Tech & Research

Crypto Worm: Post-capitalist parasite

A cinematographic experiment

A cinematographic experiment around the capitalist science fiction of Michel Nieva 

The starting point is a book and a question that the book formulates: what happens when capitalism no longer needs to promise us the future, but rather sell it to us as science fiction? Capitalist Science Fiction (Anagrama, 2024), an essay by Argentine writer and philosopher Michel Nieva, dismantles the technological narrative of Bezos, Musk, and Zuckerberg as an aesthetic of flight. A humanity without a world taking selfies from the cosmos while the Earth burns.

Nieva has spent years exploring that cross-section between literary speculation, political criticism, and the culture of the strange, with a voice that transitions between philosophical essay and fiction of science and trash. In his universe—and especially sharply in this essay—Mars is not the destination of the species, but the horizon of capital. And worms, those creatures that work the earth from below and transform it without being seen, function as an inverted and parasitic figure of the posthuman subject: organisms that digest the system from within.

CriptoLombriz is an experiment surrounding that work. The project is co-directed by Jorge Caballero and Camilo Restrepo, two filmmakers who share a sustained interest in the limits of archives, synthetic images, and the latent violence in visual documents. Caballero is a creator and researcher, co-founder of Artefacto and GusanoFilms, and associate professor at different universities, where he works at the intersection between technology, cinema, and social transformation. Restrepo is a Colombian film director and audiovisual artist, with a filmography that crosses documentary, experimental cinema, and performance to explore memory, violence, and identity.

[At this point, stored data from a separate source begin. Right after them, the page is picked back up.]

(** X18. No action adds a piece or brings one back: a click and a tick
    keep the length of the list, a shuffle and the remove tool never
    lengthen it, and none of them raises the number of active pieces; a
    shuffle returns as many exited pieces as it was given. *)
Theorem pieces_never_added
    (randomSort : forall A : Type, list A -> nat -> list A * nat)
    (gs : Z) (cs : list CatEntity) (ident : string) (s : nat) :
  (length (handleCatClick gs cs ident) = length cs /\
   (length (List.filter active (handleCatClick gs cs ident))
    <= length (List.filter active cs))%nat) /\
  (length (fst (bombTick cs)) = length cs /\
   length (List.filter active (fst (bombTick cs))) = length (List.filter active cs)) /\
  ((length (fst (shuffleCats randomSort cs gs s)) <= length cs)%nat /\
   (length (List.filter active (fst (shuffleCats randomSort cs gs s)))
    <= length (List.filter active cs))%nat /\
   length (List.filter isExited (fst (shuffleCats randomSort cs gs s)))
   = length (List.filter isExited cs)) /\
  ((length (handleToolRemove cs ident) <= length cs)%nat /\
   (length (List.filter active (handleToolRemove cs ident))
    <= length (List.filter active cs))%nat).
Proof.
  split; [|split; [|split]].
  - unfold handleCatClick, resolveMove.
    destruct (findIndex _ cs) as [idx|]; [|auto].
    destruct (cs !! idx) as [cat|] eqn:Hcat; [|auto].
    destruct (isExited cat) eqn:Hact; [auto|].
    destruct (_ && _)%bool; [auto|].
    split; [apply length_insert | now apply (active_count_insert_le cs idx cat)].
  - rewrite bombTick_map, (active_count_map tickCat cs tickCat_isExited), !length_map. auto.
  - destruct (shuffleCats_counts randomSort cs gs s) as (placed & Hp & Hne & Hlen & _).
    assert (Hcs := Permutation_length (filter_exited_active_perm cs)).
    rewrite length_app in Hcs.
    assert (HfE : List.filter active (List.filter isExited cs) = []).
    { apply filter_none. apply List.Forall_forall. intros c Hc.
      apply filter_In in Hc. unfold active. destruct Hc as [_ ->]. reflexivity. }
    assert (HfP : List.filter active placed = placed).
    { apply filter_all. eapply Forall_impl; [exact Hne|]. cbn beta.
      intros c Hc. unfold active. now rewrite Hc. }
    split; [|split].
    + rewrite (Permutation_length Hp), length_app. lia.
    + rewrite (Permutation_length (filter_Permutation_bool active _ _ Hp)).
      rewrite List.filter_app, HfE, HfP. cbn [app]. exact Hlen.
    + rewrite (Permutation_length (filter_Permutation_bool isExited _ _ Hp)).
      rewrite List.filter_app, filter_filter_same, (filter_none isExited placed Hne).
      now rewrite app_nil_r.
  - unfold handleToolRemove. split; [apply filter_length_le_bool|].
    apply filter_filter_le.
Qed.

(** ** The remove tool *)

Lemma ReachesBoundary_remove (gs : Z) (cs : list CatEntity) (ident : string)
    (c : CatEntity) :
  ReachesBoundary gs cs c -> ReachesBoundary gs (handleToolRemove cs ident) c.
Proof.
  intros (k & Hk & Hclear & Hout). exists k. split; [exact Hk|]. split; [|exact Hout].
  intros j Hj. destruct (Hclear j Hj) as [Hin Hfree]. split; [exact Hin|].
  intros b Hb. apply Hfree. unfold handleToolRemove in Hb. now apply filter_In in Hb.
Qed.
(** C2: a session is accessed at [clock s0] and never again.  Whenever
    one of its eviction checks fires afterwards, the check removes the
    session if the threshold has elapsed since the access, and leaves it
    cached (same agent) if less has elapsed; so the session is absent
    after every check at or past the threshold and present after every
    earlier one. *)
Theorem idle_eviction (w : World) (u : string) (a : OpenAIAgent)
  (s0 s1 s s' : Server) (evs : list Event) (tm : Timer) :
  getChatEngine w u s0 = (Ok (Some a), s1) ->
  never_accessed u evs ->
  run s1 evs = Some s ->
  timer_user tm = u ->
  step s (TimerFires tm) = Some s' ->
  ((idle_threshold <= clock s - clock s0)%Z ->
   chatEngines s' !! u = None /\ lastActivityTimes s' !! u = None)
  /\ ((clock s - clock s0 < idle_threshold)%Z ->
      chatEngines s' !! u = Some a
      /\ lastActivityTimes s' !! u = Some (clock s0)).
Proof.
  intros Hcall Hnever Hrun Htm Hfire.
  assert (Hstart : chatEngines s1 !! u = Some a
                   /\ lastActivityTimes s1 !! u = Some (clock s0)).
  { destruct (access_result w u a s0 s1 Hcall) as (H1 & H2 & _). auto. }
  pose proof (lone_access_invariant u a (clock s0) evs s1 s Hrun Hnever
                (or_introl Hstart)) as Hinv.
  apply step_check in Hfire. rewrite Htm in Hfire.
  set (s2 := set_timers (remove_first tm (timers s)) s) in *.
  split.
  - intros Hidle. rewrite Hfire.
    destruct Hinv as [[Hc Hl] | (Hc & Hl & _)].
    + apply (eviction_check_idle u s2 (clock s0) Hl Hidle).
    + apply (eviction_check_absent u s2 Hc Hl).
  - intros Hidle. rewrite Hfire.
    destruct Hinv as [[Hc Hl] | (_ & _ & Ht)]; [| lia].
    rewrite (eviction_check_active u s2 (clock s0) Hl Hidle). auto.
Qed.
Lemma simulateSystem_no_amortiguado_witness :
  parametros_validos oscilacion_simple
  /\ step_time control_inicial < stop_time control_inicial
  /\ nth_error (posicion (simulateSystem oscilacion_simple control_inicial)) 0
     = Some (cos (2 * instante control_inicial 0)).
Proof.
  assert (Hv : parametros_validos oscilacion_simple)
    by (unfold parametros_validos; simpl; lra).
  assert (Hc : step_time control_inicial < stop_time control_inicial)
    by (simpl; lra).
  split; [exact Hv | split; [exact Hc |]].
  destruct (simulateSystem_no_amortiguado oscilacion_simple control_inicial
              Hv Hc eq_refl) as (_ & _ & Hcos).
  apply Hcos; try reflexivity.
  destruct (simulateSystem_length oscilacion_simple control_inicial) as (_ & Hlen & _).
  rewrite Hlen. exact (muestras_pos control_inicial Hc).
Defined.

(** ** Underdamped motion *)


Lemma razon_parametros_iniciales :
  constante_amortiguamiento parametros_iniciales
  / (2 * sqrt (masa parametros_iniciales * constante_resorte parametros_iniciales)) < 1.
Proof.
  change (razon_amortiguamiento parametros_iniciales < 1).
  rewrite razon_4_1 by reflexivity. simpl. lra.
Defined.


(** ** Critically damped and overdamped motion *)

(** d/dt [ A e^(a t) cos(w t) ] *)
Lemma derivada_forma_simplificada (a w A x : R) :
  derivable_pt_lim (fun t => A * exp (a * t) * cos (w * t)) x
                   (A * exp (a * x) * (a * cos (w * x) - w * sin (w * x))).
Proof.
  pose proof (derivable_pt_lim_scal _ A x _ (derivada_exp_lineal a x)) as He.
  pose proof (derivable_pt_lim_mult _ _ x _ _ He (derivada_cos_lineal w x)) as H.
  apply (derivable_pt_lim_valor _ _ _ _ H).
  unfold mult_real_fct. ring.
Qed.

Lemma razon_amortiguamiento_critico :
  1 <= constante_amortiguamiento amortiguamiento_critico
       / (2 * sqrt (masa amortiguamiento_critico
                    * constante_resorte amortiguamiento_critico)).
Proof.
  change (1 <= razon_amortiguamiento amortiguamiento_critico).
  rewrite razon_4_1 by reflexivity. simpl. lra.
Defined.
(** * Judge Dredd 5D: pattern detector, telemetry client, five-dimension verifier

    A shallow embedding of
      - [src/patterns/PatternDetector.js]   (rule registry and detector),
      - [src/analytics/CentralBrainClient.js] (rule fetch, telemetry send),
      - the five-dimension verifier ([FourDimensionalVerifier]),
    followed by the properties established about them.

    Conventions.
      - A JavaScript string is a [string]: a sequence of code units, taken
        here below 256 (the Latin-1 range).
      - A JavaScript number is an exact rational ([Q]) or an integer ([Z]);
        floating-point rounding error is not modelled.
      - A [throw] (or a rejected promise) is the left injection of a sum.
      - An object used as a dictionary is a [gmap string _]. *)

From Stdlib Require Import ZArith QArith Qround Qminmax Lqa Lia List Ascii String Bool.
From stdpp Require Import gmap strings.
From Equations Require Import Equations.
Import ListNotations.

Open Scope string_scope.

(* ===================================================================== *)
(** * Part I. Definitions                                                 *)
(* ===================================================================== *)

(** ** Host strings *)

Module JS.

(** [s.includes(needle)] *)
Fixpoint includes (s needle : string) {struct s} : bool :=
  String.prefix needle s ||
  match s with
  | EmptyString => false
  | String _ s' => includes s' needle
  end.

(** [s.startsWith(p)] *)
Definition startsWith (s p : string) : bool := String.prefix p s.

(** [s.endsWith(p)] *)
Definition endsWith (s p : string) : bool :=
  (String.length p <=? String.length s)%nat &&
  String.eqb (String.substring (String.length s - String.length p) (String.length p) s) p.

(** Code unit of a character. *)
Definition code (c : ascii) : N := N_of_ascii c.

(** [String.prototype.toLowerCase] on one code unit of the Latin-1 range:
    A-Z and the accented capitals U+00C0..U+00DE (U+00D7 apart). *)
Definition lower (c : ascii) : ascii :=
  let n := code c in
  if ((65 <=? n) && (n <=? 90) || (192 <=? n) && (n <=? 222) && negb (n =? 215))%N
  then ascii_of_N (n + 32) else c.

Fixpoint toLowerCase (s : string) : string :=
  match s with
  | EmptyString => EmptyString
  | String c s' => String (lower c) (toLowerCase s')
  end.

(** White space of the Latin-1 range (TAB, LF, VT, FF, CR, SP, NBSP): what
    [\s] matches and what [trim] removes. *)
Definition isSpace (c : ascii) : bool :=
  let n := code c in
  ((9 <=? n) && (n <=? 13) || (n =? 32) || (n =? 160))%N.

(** Line terminators of the range (LF, CR): what [.] does not match. *)
Definition isLineTerminator (c : ascii) : bool :=
  let n := code c in ((n =? 10) || (n =? 13))%N.

Definition isDigit (c : ascii) : bool :=
  let n := code c in ((48 <=? n) && (n <=? 57))%N.

(** Truthiness of [l.trim()]: some character of [l] is not white space. *)
Fixpoint trimmedNonEmpty (l : string) : bool :=
  match l with
  | EmptyString => false
  | String c l' => negb (isSpace c) || trimmedNonEmpty l'
  end.

(** [s.split('\n')] *)
Fixpoint splitLines (s : string) : list string :=
  match s with
  | EmptyString => [EmptyString]
  | String c s' =>
      if (code c =? 10)%N then EmptyString :: splitLines s'
      else match splitLines s' with
           | [] => [String c EmptyString]
           | l :: ls => String c l :: ls
           end
  end.

(** [parts.join(sep)] *)
Fixpoint join (sep : string) (parts : list string) : string :=
  match parts with
  | [] => ""
  | [p] => p
  | p :: ps => p ++ sep ++ join sep ps
  end.

(** [Math.round]: nearest integer, ties towards plus infinity. *)
Definition Math_round (x : Q) : Z := Qfloor (x + (1 # 2)).

(** [Math.max(x, ...xs)] and [Math.min(x, ...xs)] on a non-empty argument list. *)
Definition Math_max (x : Q) (xs : list Q) : Q := fold_left Qmax xs x.
Definition Math_min (x : Q) (xs : list Q) : Q := fold_left Qmin xs x.

(** What a rejected promise or a [throw] carries. *)
Inductive Exn : Type :=
| TypeError
| SyntaxError
| IOError.

(** A computation that may throw. *)
Definition Result (A : Type) : Type := (Exn + A)%type.

Definition ok {A} (a : A) : Result A := inr a.
Definition throw {A} (e : Exn) : Result A := inl e.

Definition bindR {A B} (m : Result A) (k : A -> Result B) : Result B :=
  match m with
  | inl e => inl e
  | inr a => k a
  end.

(** [try { body } catch (error) { handler }] *)
Definition tryCatch {A} (body : Result A) (handler : Exn -> Result A) : Result A :=
  match body with
  | inl e => handler e
  | inr a => inr a
  end.

Fixpoint mapR {A B} (f : A -> Result B) (l : list A) : Result (list B) :=
  match l with
  | [] => ok []
  | x :: xs => bindR (f x) (fun y => bindR (mapR f xs) (fun ys => ok (y :: ys)))
  end.

End JS.

(** ** Regular-expression literals

    The detector's own expressions are literals of the source, over literal
    characters, classes, [.], concatenation, alternation and repetition.
    [test] decides whether some substring matches, as [RegExp.prototype.test]
    does for an expression without the global and sticky flags. *)

Module Regex.

Inductive regex : Type :=
| Fail
| Eps
| Sym (p : ascii -> bool)
| Cat (r s : regex)
| Alt (r s : regex)
| Star (r : regex).

Fixpoint nullable (r : regex) : bool :=
  match r with
  | Fail => false
  | Eps => true
  | Sym _ => false
  | Cat r s => nullable r && nullable s
  | Alt r s => nullable r || nullable s
  | Star _ => true
  end.

Definition cat (r s : regex) : regex :=
  match r, s with
  | Fail, _ => Fail
  | _, Fail => Fail
  | Eps, _ => s
  | _, Eps => r
  | _, _ => Cat r s
  end.

Definition alt (r s : regex) : regex :=
  match r, s with
  | Fail, _ => s
  | _, Fail => r
  | _, _ => Alt r s
  end.

(** Brzozowski derivative. *)
Fixpoint deriv (c : ascii) (r : regex) : regex :=
  match r with
  | Fail => Fail
  | Eps => Fail
  | Sym p => if p c then Eps else Fail
  | Cat r s => alt (cat (deriv c r) s) (if nullable r then deriv c s else Fail)
  | Alt r s => alt (deriv c r) (deriv c s)
  | Star r => cat (deriv c r) (Star r)
  end.

(** Some prefix of [s] matches [r]. *)
Fixpoint matchesPrefix (r : regex) (s : string) : bool :=
  nullable r ||
  match s with
  | EmptyString => false
  | String c s' => matchesPrefix (deriv c r) s'
  end.

(** [r.test(s)]: some substring of [s] matches [r]. *)
Fixpoint test (r : regex) (s : string) : bool :=
  matchesPrefix r s ||
  match s with
  | EmptyString => false
  | String _ s' => test r s'
  end.

(** What it means for a string to match an expression as a whole. *)
Inductive matches : regex -> string -> Prop :=
| MEps : matches Eps ""
| MSym p c : p c = true -> matches (Sym p) (String c "")
| MCat r s u v : matches r u -> matches s v -> matches (Cat r s) (u ++ v)
| MAltL r s u : matches r u -> matches (Alt r s) u
| MAltR r s u : matches s u -> matches (Alt r s) u
| MStar0 r : matches (Star r) ""
| MStarS r u v : matches r u -> matches (Star r) v -> matches (Star r) (u ++ v).

(** Canonicalization of a code unit under the [i] flag (upper case). *)
Definition canonicalize (c : ascii) : ascii :=
  let n := JS.code c in
  if ((97 <=? n) && (n <=? 122) || (224 <=? n) && (n <=? 254) && negb (n =? 247))%N
  then ascii_of_N (n - 32) else c.

(** One literal character, case-sensitive. *)
Definition chr (c : ascii) : regex := Sym (Ascii.eqb c).

(** One literal character under the [i] flag. *)
Definition chr_i (c : ascii) : regex :=
  Sym (fun x => Ascii.eqb (canonicalize x) (canonicalize c)).

(** A literal run of characters. *)
Fixpoint lit (s : string) : regex :=
  match s with
  | EmptyString => Eps
  | String c s' => Cat (chr c) (lit s')
  end.

Fixpoint lit_i (s : string) : regex :=
  match s with
  | EmptyString => Eps
  | String c s' => Cat (chr_i c) (lit_i s')
  end.

(** [.] *)
Definition dot : regex := Sym (fun c => negb (JS.isLineTerminator c)).
(** [\s] *)
Definition space : regex := Sym JS.isSpace.
(** [\d] *)
Definition digit : regex := Sym JS.isDigit.
(** [[\s\S]] *)
Definition anychar : regex := Sym (fun _ => true).
(** [[c1c2...]]: one of the characters of [cs]. *)
Definition oneOf (cs : string) : regex :=
  Sym (fun x => JS.includes cs (String x EmptyString)).
(** [[lo-hi]] *)
Definition range (lo hi : ascii) : regex :=
  Sym (fun x => (JS.code lo <=? JS.code x)%N && (JS.code x <=? JS.code hi)%N).

(** [r+] *)
Definition plus (r : regex) : regex := Cat r (Star r).

(** [r{n,}] *)
Fixpoint atLeast (n : nat) (r : regex) : regex :=
  match n with
  | O => Star r
  | S n' => Cat r (atLeast n' r)
  end.

(** Concatenation of a list of pieces. *)
Fixpoint seq (rs : list regex) : regex :=
  match rs with
  | [] => Eps
  | [r] => r
  | r :: rs' => Cat r (seq rs')
  end.

End Regex.

(** ** Rule records

    A rule ("incident") record as the detector reads it: its identifier,
    [pattern.detection.textPatterns] and [financialImpact]. A field that is
    missing from the record is [None]: reading through it throws. *)

Module Rules.

(** [financialImpact: {min, max, proven}] *)
Record FinancialImpact : Type := {
  impactMin : Z;
  impactMax : Z;
  impactProven : bool
}.

Record Incident : Type := {
  id : string;
  (** [pattern.detection.textPatterns]: regular-expression sources *)
  textPatterns : option (list string);
  financialImpact : option FinancialImpact
}.
(** X14: [syncIdentities] returns one of the checksummed addresses of its list,
    and [undefined] only for the empty list. *)
Theorem syncIdentities_returns_listed_address st l :
  JsObject.wf (identities st) →
  match (syncIdentities cs st l).2 with
  | Some s => s ∈ cs <$> l
  | None => l = []
  end.
Proof.
  intros Hwf.
  destruct (syncIdentities_unfold cs st l Hwf) as (_ & _ & Hsel & -> & _).
  simpl in Hsel. rewrite Hsel.
  assert (Hhead : match head (cs <$> l) with
                  | Some s => s ∈ cs <$> l
                  | None => l = []
                  end).
  { destruct l as [|a l']; simpl; [done | left]. }
  destruct (selectedAddress st) as [s|]; [|done].
  by case_decide.
Qed.

End IdentityFacts.

(** * Further properties of the ERC-721 probes *)

Section ProbeMore.
Import Remote.
Context {Contract Error : Type}.
Variable web3At : string → Contract.
Variable node : Node Contract Error.
Variable ERC721_INTERFACE_ID : string.
Variable ERC721_METADATA_INTERFACE_ID : string.
Variable ERC721 : string.

Local Abbreviation supportsCall contract interfaceId :=
  (mkCall contract (SupportsInterface interfaceId)).
Local Abbreviation baseCall address :=
  (supportsCall (web3At address) ERC721_INTERFACE_ID).
Local Abbreviation metaCall address :=
  (supportsCall (web3At address) ERC721_METADATA_INTERFACE_ID).
Local Abbreviation symbolCall address := (mkCall (web3At address) Symbol).
Local Abbreviation nameCall address := (mkCall (web3At address) Name).
Local Abbreviation uriCall address id := (mkCall (web3At address) (TokenURI id)).
Local Abbreviation getDetails :=
  (ERC721Standard.getDetails web3At node ERC721_INTERFACE_ID
     ERC721_METADATA_INTERFACE_ID ERC721).
Local Abbreviation getTokenURI :=
  (ERC721Standard.getTokenURI web3At node ERC721_METADATA_INTERFACE_ID).
Local Abbreviation noMetadata :=
  "Contract does not support ERC721 metadata interface.".
Local Abbreviation notERC721 := "This isn't a valid ERC721 contract".
(** The sum of the squares as the kernel accumulates it, against the
    exact sum. *)
Lemma fold_squares_error (v : list spec_float) :
  forall (acc : spec_float) (A eps : Q),
  Forall (fun x => SpecFloat.valid_binary prec emax x = true /\
                   Numpy.is_finite x = true) v ->
  nonneg acc = true ->
  (0 <= A -> 0 <= eps -> - eps <= value acc - A <= eps ->
   A + sum_of_squares v <= 2 ->
   let c := 6 * 2 ^ (- prec) + 3 * 2 ^ (SpecFloat.emin prec emax - 1) in
   eps + inject_Z (Z.of_nat (length v)) * c <= 1 ->
   let r := fold_left (SFadd prec emax)
              (map (fun x => SFmul prec emax x x) v) acc in
   nonneg r = true /\
   - (eps + inject_Z (Z.of_nat (length v)) * c) <=
     value r - (A + sum_of_squares v) <=
   eps + inject_Z (Z.of_nat (length v)) * c)%Q.
Proof.
  induction v as [|x v IH]; intros acc A eps Hv Hacc HA Heps Herr Hsum c Hlen r.
  - subst r. cbn [map fold_left length sum_of_squares fold_right Z.of_nat] in *.
    split; [exact Hacc|]. change (inject_Z 0) with 0%Q. lra.
  - inversion Hv as [|x' v' [Hvalid Hfin] Hv']; subst x' v'.
    destruct roundoff_small as [Hu0 Hu1]. destruct tiny_small as [He0 He1].
    assert (Hc : (0 < c)%Q) by (unfold c; lra).
    pose proof (sum_of_squares_nonneg v) as Hss.
    cbn [sum_of_squares fold_right] in Hsum |- *. fold (sum_of_squares v) in Hsum |- *.
    assert (Hn : (inject_Z (Z.of_nat (length (x :: v))) ==
                  inject_Z (Z.of_nat (length v)) + 1)%Q).
    { cbn [length]. rewrite Nat2Z.inj_succ. unfold Z.succ.
      rewrite inject_Z_plus. reflexivity. }
    assert (Hn0 : (0 <= inject_Z (Z.of_nat (length v)))%Q)
      by (apply inject_nonneg; lia).
    rewrite Hn in Hlen |- *.
    assert (Hnc : (0 <= inject_Z (Z.of_nat (length v)) * c)%Q) by nra.
    assert (HX2 : (0 <= value x * value x)%Q) by nra.
    destruct (add_square_error acc x A eps Hvalid Hfin Hacc HA ltac:(lra) Herr
                ltac:(lra)) as [Hn1 Hstep].
    fold c in Hstep.
    subst r. cbn [map fold_left].
    destruct (IH (SFadd prec emax acc (SFmul prec emax x x))
                (A + value x * value x)%Q (eps + c)%Q Hv' Hn1
                ltac:(lra) ltac:(lra) Hstep ltac:(lra) ltac:(fold c; lra))
      as [Hrn Hr].
    fold c in Hr. split; [exact Hrn|]. split; lra.
Qed.

(** The norm as the kernel computes it, of a vector whose exact sum of
    squares is within [delta] of 1. *)
Lemma computed_norm_error (v : list spec_float) (delta : Q) :
  Forall (fun x => SpecFloat.valid_binary prec emax x = true /\
                   Numpy.is_finite x = true) v ->
  (- delta <= sum_of_squares v - 1 <= delta ->
   let tau := delta +
              inject_Z (Z.of_nat (length v)) *
                (6 * 2 ^ (- prec) + 3 * 2 ^ (SpecFloat.emin prec emax - 1)) +
              2 ^ (- prec) + 2 ^ (SpecFloat.emin prec emax - 1) in
   tau <= 1 # 2 ->
   let n := SFsqrt prec emax
              (fold_left (SFadd prec emax)
                 (map (fun x => SFmul prec emax x x) v) (S754_zero false)) in
   nonneg n = true /\ - tau <= value n - 1 <= 2 * tau)%Q.
Proof.
  intros Hv Hdelta tau Htau n.
  destruct roundoff_small as [Hu0 Hu1]. destruct tiny_small as [He0 He1].
  pose proof sixteen_fits as H16.
  set (u := (2 ^ (- prec))%Q) in *.
  set (eta := (2 ^ (SpecFloat.emin prec emax - 1))%Q) in *.
  set (c := (6 * u + 3 * eta)%Q) in *.
  set (len := inject_Z (Z.of_nat (length v))) in *.
  assert (Hlen0 : (0 <= len)%Q) by (apply inject_nonneg; lia).
  assert (Hlc : (0 <= len * c)%Q) by (unfold c; nra).
  assert (Hd0 : (0 <= delta)%Q) by lra.
  destruct (fold_squares_error v (S754_zero false) 0%Q 0%Q Hv eq_refl
              ltac:(lra) ltac:(lra) ltac:(cbn [value]; lra)
              ltac:(unfold tau in Htau; lra)
              ltac:(fold u eta c len; unfold tau in Htau; lra))
    as [Hsn Hs].
  fold u eta c len in Hs.
  set (acc := fold_left (SFadd prec emax)
                (map (fun x => SFmul prec emax x x) v) (S754_zero false)) in *.
  set (eps := (delta + len * c)%Q).
  assert (Heps : (0 <= eps /\ eps + u + eta == tau)%Q).
  { unfold eps, tau. split; [lra|ring]. }
  destruct Heps as [Heps0 Heps].
  assert (HA : (1 - eps <= value acc <= 1 + eps)%Q) by (unfold eps; lra).
  destruct (SFsqrt_nonneg prec emax Hprec ltac:(lia) acc Hsn ltac:(lra))
    as (Hnn & h & Hh0 & Hh & Hup & Hdown).
  fold n u eta in Hnn, Hh, Hup, Hdown.
  pose proof (nonneg_value n Hnn) as Hy0.
  set (y := value n) in *. set (a := value acc) in *.
  clearbody tau. split; [exact Hnn|].
  (* from below *)
  assert (Hlow : (1 - eps <= y + h)%Q).
  { destruct (Qlt_le_dec (y + h) (1 - eps)) as [Hlt|]; [exfalso|assumption].
    assert ((y + h) * (y + h) < (1 - eps) * (1 - eps))%Q by nra.
    assert ((1 - eps) * (1 - eps) <= 1 - eps)%Q by nra.
    lra. }
  assert (Hy : (1 - tau <= y)%Q).
  { destruct (Qlt_le_dec y (1 - tau)) as [Hlt|]; [exfalso|assumption].
    assert (y * (1 + u) < (1 - tau) * (1 + u))%Q by nra.
    assert (0 <= u * tau)%Q by nra.
    lra. }
  split; [lra|].
  (* from above *)
  destruct Hdown as [Hzero|[Hhy Hdown]]; [lra|].
  assert (Hhigh : (y - h <= 1 + eps)%Q).
  { destruct (Qlt_le_dec (1 + eps) (y - h)) as [Hlt|]; [exfalso|assumption].
    assert ((1 + eps) * (1 + eps) < (y - h) * (y - h))%Q by nra.
    assert (1 + eps <= (1 + eps) * (1 + eps))%Q by nra.
    lra. }
  destruct (Qlt_le_dec (1 + 2 * tau) y) as [Hlt|]; [exfalso|lra].
  assert ((1 + 2 * tau) * (1 - u) < y * (1 - u))%Q by nra.
  assert (0 <= tau * (1 - 2 * u))%Q by nra.
  lra.
Qed.

End Sum.

End NormError.

(* ================================================================== *)
(** * The kernel on a vector of unit norm *)

Module UnitNorm.
Import Exact ExactNorm Tolerance Signs Operations NormError KernelTolerance Spec
  NormalizedDotProduct.

Lemma computed_norm_unfold (t : Numpy.dtype) (v : pattern1d) :
  computed_norm t v =
  SFsqrt (Numpy.prec t) (Numpy.emax t)
    (fold_left (SFadd (Numpy.prec t) (Numpy.emax t))
       (map (fun x => SFmul (Numpy.prec t) (Numpy.emax t) x x) v)
       (S754_zero false)).
Proof. reflexivity. Qed.

Lemma Forall2_impl {A B} (P Q : A -> B -> Prop) (l : list A) (l' : list B) :
  (forall x y, In x l -> P x y -> Q x y) -> Forall2 P l l' -> Forall2 Q l l'.
Proof.
  intros H HF. induction HF as [|x y l l' Hxy HF IH]; constructor.
  - apply H; [left; reflexivity|exact Hxy].
  - apply IH. intros a b Ha. apply H. right. exact Ha.
Qed.
(** * ca.rd: field injection and preview-branch publishing

    A shallow embedding of [src/index.ts]: the field registry, the value
    sanitizer, the template engine and the GitHub publishing sequence,
    together with the properties the specification states about them. *)

From Stdlib Require Import NArith Ascii String.
From stdpp Require Import base list option countable gmap.

Open Scope N_scope.

Set Warnings "-register-all".

(** ** JavaScript strings

    A JavaScript string is a sequence of UTF-16 code units.  Equality,
    [charAt], [slice], [length], [trim] and the regular-expression class
    [\s] all work on code units, so this is the representation the code
    observes. *)

Abbreviation jsstring := (list N).

(** A string literal of the source (all literals of [index.ts] are ASCII). *)
Definition js (s : string) : jsstring :=
  map N_of_ascii (list_ascii_of_string s).

(** ECMAScript [WhiteSpace] and [LineTerminator] code points: the class
    matched by [\s] and stripped by [String.prototype.trim]. *)
Definition is_ws (c : N) : bool :=
  (9 <=? c) && (c <=? 13)
  || (c =? 32) || (c =? 160) || (c =? 5760)
  || (8192 <=? c) && (c <=? 8202)
  || (c =? 8232) || (c =? 8233) || (c =? 8239) || (c =? 8287)
  || (c =? 12288) || (c =? 65279).

Definition SPACE : N := 32.

(** [s.replace(/\s+/g, " ")]: the scanner walks the string left to right;
    [in_run] records that the previous code unit was already part of the
    whitespace run being replaced, whose single replacement space has
    been emitted. *)
Fixpoint replace_ws_runs (in_run : bool) (s : jsstring) : jsstring :=
  match s with
  | [] => []
  | c :: r =>
      if is_ws c then
        if in_run then replace_ws_runs true r
        else SPACE :: replace_ws_runs true r
      else c :: replace_ws_runs false r
  end.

The direct antecedent of CriptoLombriz is the short film 09/05/1982 (Spain, 2025), an experimental cinema experiment also co-directed by Caballero and Restrepo. The film proposes a deteriorated film shot in 1982 in an unspecified Latin American country—a succession of everyday images among which records of the violent events of that day emerge. A man’s voice presents the official version. Under that apparent banality, the film raises the suspicion that something was covered up. All the images explore the increasingly blurred limits between the photographic archive and the synthetic image.

CriptoLombriz starts from Nieva’s proposal to build a fiction that inhabits the Martian and worm-filled universe of the essay—that capitalism that mutates, buries itself, and reappears with another name. Nieva’s universe offers a grammar—that of the parasite, the crypto-organism, the species that survives because no one sees it—that serves as a narrative and visual structure for a feature film working with manipulated archives and the question of what kind of future we are manufacturing when we let machines imagine for us. CriptoLombriz is simultaneously a cinematographic production project and a research surface, an attempt to bring Nieva’s criticism to the territory where capitalism has already colonized the image as well.